Some people find their first experience of anal sex uncomfortable or painful. This is largely due to the resistance of the sphincter muscles at first and can be made worse by worrying about feeling pain, but it usually gets better with time and experience. Many people hear stories as they are growing up about anal sex being painful, or even ‘wrong’. Unfortunately, this can sometimes lead to bad experiences because when we are expecting pain (or feeling bad about what we are doing sexually), we are less likely to get turned on (and not being turned on, as we have said before, can make penetration painful). The suggestions in this booklet can help you overcome any experiences of pain that you have had.
What if I’m penetrating my partner and I lose my erection?
It is perfectly normal for this to happen once in a while, but if it’s a real problem there are a few different things you can try. Make sure you’re relaxed; if not, take some deep breaths and focus on positive thoughts and images. If you’re already inside your partner, you can stay there and try to get the stimulation you want — for example, moving in certain ways, or getting them to squeeze their pelvic muscles. Or you can withdraw from them and use whatever stimulation works well for you, and go back to penetration when you’re hard again. If this regularly happens, you may want to read another of the booklets in this series, Getting and keeping erections, which includes information and exercises you can do to improve your erections.
What if my partner and I want to try fisting?

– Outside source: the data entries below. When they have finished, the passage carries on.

Lemma restart_keeps_the_stores_witness :
  exists w1,
    yoka_system w_bob = (Returns tt, w1)
    /\ users_file w1 = users_file w_bob
    /\ data_file w1 = Some (store_text [])
    /\ yoka_system w1 = (Returns tt, w1).
Proof.
  destruct (proj2 (restart_keeps_the_stores w_bob) eq_refl)
    as (w1 & Hrun & Hu & Hd & Hagain).
  exists w1. repeat split; assumption.
Defined.

(** ** Records in the order they were saved *)





(** In the table of these three records the guardian's phone, missing in
    the first and the last, makes a column of floats. *)
Example digits_beside_missing_values :
  exists row,
    table_of (save_all [r_ama; r_quoted; r_ama] w_started).2 !! 1%nat = Some row
    /\ row !! 22%nat = Some (Float64 202222222)
    /\ row !! 16%nat = Some (Int64 201111111)
    /\ row !! 8%nat = Some (Tok "kiosk").
Proof.
  exists (default [] (table_of (save_all [r_ama; r_quoted; r_ama] w_started).2 !! 1%nat)).
  split_and!; vm_compute; reflexivity.
Qed.

(** ** The form: what is accepted, and what is saved *)

Lemma complete_no_missing (f : form) : complete f -> missing_fields f = [].
Proof.
  intros (H1 & H2 & H3 & H4 & H5 & H6 & H7 & H8 & H9).
  destruct (missing_fields f) as [|name rest] eqn:Hm; [reflexivity|].
  assert (In name (missing_fields f)) as Hin by (rewrite Hm; now left).
  apply missing_fields_spec in Hin as (v & Hin & Hv).
  unfold required_fields in Hin. cbn [In] in Hin.
  repeat destruct Hin as [Hin|Hin]; try contradiction;
    injection Hin as <- <-; cbn in Hv; try discriminate Hv;
    rewrite negb_false_iff in Hv;
    try (apply String.eqb_eq in Hv; contradiction);
    apply Z.eqb_eq in Hv; contradiction.
Qed.

Lemma no_missing_complete (f : form) : missing_fields f = [] -> complete f.
Proof.
  intros Hm.
  assert (forall name v, In (name, v) (required_fields f) -> truthy v = true) as Hall.
  { intros name v Hin. destruct (truthy v) eqn:Hv; [reflexivity|].
    exfalso. apply (missing_fields_intro f name v Hin Hv Hm). }
  repeat split; intros Hempty.
  - specialize (Hall "Official Name" (VStr (official_name f)) ltac:(cbn; tauto)).
    cbn in Hall. now rewrite Hempty in Hall.
  - specialize (Hall "Age" (VInt (age f)) ltac:(cbn; tauto)).
    cbn in Hall. now rewrite Hempty in Hall.
  - specialize (Hall "Phone Numbers" (VStr (phone_numbers f)) ltac:(cbn; tauto)).
    cbn in Hall. now rewrite Hempty in Hall.
  - specialize (Hall "Email" (VStr (email f)) ltac:(cbn; tauto)).
    cbn in Hall. now rewrite Hempty in Hall.
  - specialize (Hall "School Name" (VStr (school_name f)) ltac:(cbn; tauto)).
    cbn in Hall. now rewrite Hempty in Hall.
  - specialize (Hall "Program" (VStr (program f)) ltac:(cbn; tauto)).
    cbn in Hall. now rewrite Hempty in Hall.
  - specialize (Hall "Current Class" (VStr (current_class f)) ltac:(cbn; tauto)).
    cbn in Hall. now rewrite Hempty in Hall.
  - specialize (Hall "Church Branch" (VStr (church_branch f)) ltac:(cbn; tauto)).
    cbn in Hall. now rewrite Hempty in Hall.
  - specialize (Hall "Branch Pastor" (VStr (branch_pastor f)) ltac:(cbn; tauto)).
    cbn in Hall. now rewrite Hempty in Hall.
Qed.

(** X8. The check of the required fields accepts a form exactly when the
    eight required texts are not empty and the age is not zero: text of
    blanks counts as filled, and the date of birth, a date object and so
    always true, is never reported missing. *)
Theorem validation_accepts_exactly_complete_forms (f : form) :
  (missing_fields f = [] <-> complete f)
  /\ ~ In "Date of Birth" (missing_fields f)
  /\ (forall name, In name (missing_fields f) ->
        In name ["Official Name"; "Age"; "Phone Numbers"; "Email"; "School Name";
                 "Program"; "Current Class"; "Church Branch"; "Branch Pastor"]).
Proof.
  split; [split; [apply no_missing_complete|apply complete_no_missing]|].
  assert (forall name, In name (missing_fields f) ->
            name <> "Date of Birth"
            /\ In name ["Official Name"; "Date of Birth"; "Age"; "Phone Numbers";
                        "Email"; "School Name"; "Program"; "Current Class";
                        "Church Branch"; "Branch Pastor"]) as Hnames.
  { intros name Hin. apply missing_fields_spec in Hin as (v & Hin & Hv).
    unfold required_fields in Hin. cbn [In] in Hin.
    repeat destruct Hin as [Hin|Hin]; try contradiction;
      injection Hin as <- <-; try discriminate Hv;
      (split; [discriminate | cbn; tauto]). }
  split.
  - intros Hin. now destruct (Hnames _ Hin).
  - intros name Hin. destruct (Hnames _ Hin) as [Hne Hin'].
    cbn [In] in Hin' |- *. intuition congruence.
Qed.

Lemma submit_complete (f : form) now username w :
  missing_fields f = [] ->
  submit f now username w
  = match save_data (form_data f now username) w with
    | (Returns _, w') => (Returns [StMarkdown success_html], w')
    | (Raises e, w') => (Raises e, w')
    end.
Proof.
  intros Hm. unfold submit. rewrite Hm. unfold bind, ret.
  destruct (save_data _ w) as [[[]|e] w']; reflexivity.
Qed.

Lemma form_data_keys (f : form) now username :
  map fst (form_data f now username) = columns.
Proof. reflexivity. Qed.




(** The row of the example form: the name as typed, the age as a number,
    the empty business as NaN, the user of the session last. *)
Example complete_form_row :
  exists row,
    table_of (submit f_ama now_ex "admin" w_started).2 !! 0%nat = Some row
    /\ row !! 0%nat = Some (Tok "2024-03-09 08:05:00")
    /\ row !! 1%nat = Some (Tok "Ama Mensah")
    /\ row !! 3%nat = Some (Int64 21)
    /\ row !! 8%nat = Some NaN
    /\ row !! 36%nat = Some (Tok "admin").
Proof.
  exists (default [] (table_of (submit f_ama now_ex "admin" w_started).2 !! 0%nat)).
  split_and!; vm_compute; reflexivity.
Qed.

(** X10. The success message is shown only after the row was written: when
    [submit] shows it, the form was complete, the disk took the write, and
    the record file is the former file (or a new header) followed by the
    row of the form.  [save_data] has no handler: with a complete form and
    a failing disk [submit] raises and shows no message, and when the file
    could not be opened nothing changed. *)
Theorem success_only_after_write (f : form) (now : datetime) (username : string)
    (w : world) :
  (forall out w',
      submit f now username w = (Returns out, w') ->
      In (StMarkdown success_html) out ->
      complete f /\ disk w = Healthy
      /\ users_file w' = users_file w
      /\ data_file w'
         = Some (default (csv_row columns) (data_file w)
                 ++ csv_row (row_texts (form_data f now username))))
  /\ (complete f -> disk w <> Healthy ->
      exists e w',
        submit f now username w = (Raises e, w')
        /\ (disk w = OpenFails -> w' = w)).
Proof.
  split.
  - intros out w' Hrun Hshown.
    destruct (missing_fields f) as [|name rest] eqn:Hm.
    + rewrite (submit_complete f now username w Hm) in Hrun.
      split; [now apply no_missing_complete|].
      unfold save_data, write_data, to_csv in Hrun.
      destruct (data_file w) as [old|] eqn:Hold; cbn in Hrun;
        destruct (disk w) eqn:Hd; cbn in Hrun; try discriminate;
        injection Hrun as <- <-; repeat split.
    + rewrite submit_incomplete in Hrun by (rewrite Hm; discriminate).
      injection Hrun as <- <-. destruct Hshown as [Hshown|[]]. discriminate.
  - intros Hcomplete Hdisk.
    rewrite (submit_complete f now username w (complete_no_missing f Hcomplete)).
    unfold save_data, write_data.
    destruct (data_file w) as [old|] eqn:Hold; cbn;
      destruct (disk w) eqn:Hd; try congruence; eexists _, _;
      (split; [reflexivity|]); intros; try discriminate; reflexivity.
Qed.

Lemma success_only_after_write_witness :
  exists e,
    submit f_ama now_ex "admin" (World (users_file w_started) (data_file w_started) OpenFails)
    = (Raises e, World (users_file w_started) (data_file w_started) OpenFails).
Proof.
  destruct (proj2 (success_only_after_write f_ama now_ex "admin"
                     (World (users_file w_started) (data_file w_started) OpenFails)))
    as (e & w' & Hrun & Hsame).
  - repeat split; discriminate.
  - discriminate.
  - exists e. rewrite Hrun. now rewrite (Hsame eq_refl).
Defined.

If you and your partner want to try fisting, you can start by inserting one finger, and gradually add a second and third finger until four fingers are inserted up to the widest part of the hand. Keep adding more lube throughout, and if you meet resistance, pull back for a bit. You can slide your hand straight in or twist as you insert it. Once your hand is in up to the wrist, stay still for a while so that you can both get used to the sensations, and then follow your partner’s requests - you can rotate your hand, ball it into a fist, move gently in and out, apply pressure or stroke the rectum. Or you can stimulate your partner (or have them stimulate themselves) to orgasm if they wish, while leaving your hand inside them. Be careful to withdraw your hand slowly and gently. Fisting takes time and patience, and for most people requires trust, as it can produce very intense sensations and feelings of vulnerability. Never force your body or your partner’s body to accommodate more than feels pleasurable at the time. If you want to know more about fisting, see our Resources page.
How can I practise safer sex?
There are a number of ways in which you can have safer sex in order to protect yourself and partners from sexually transmitted infections (STIs) and from unwanted pregnancy. These include using condoms, pre-exposure prophylaxis (PrEP), to protect against the transmission of HIV, and different contraceptive methods.
In this booklet, we have chosen not to refer to any one of these specific methods, and encourage you to make your own decisions about protecting yourself and others in each instance of sexual activity you undertake. Your local sexual health clinic can provide you with free STI testing and information and advice on practising safer sex.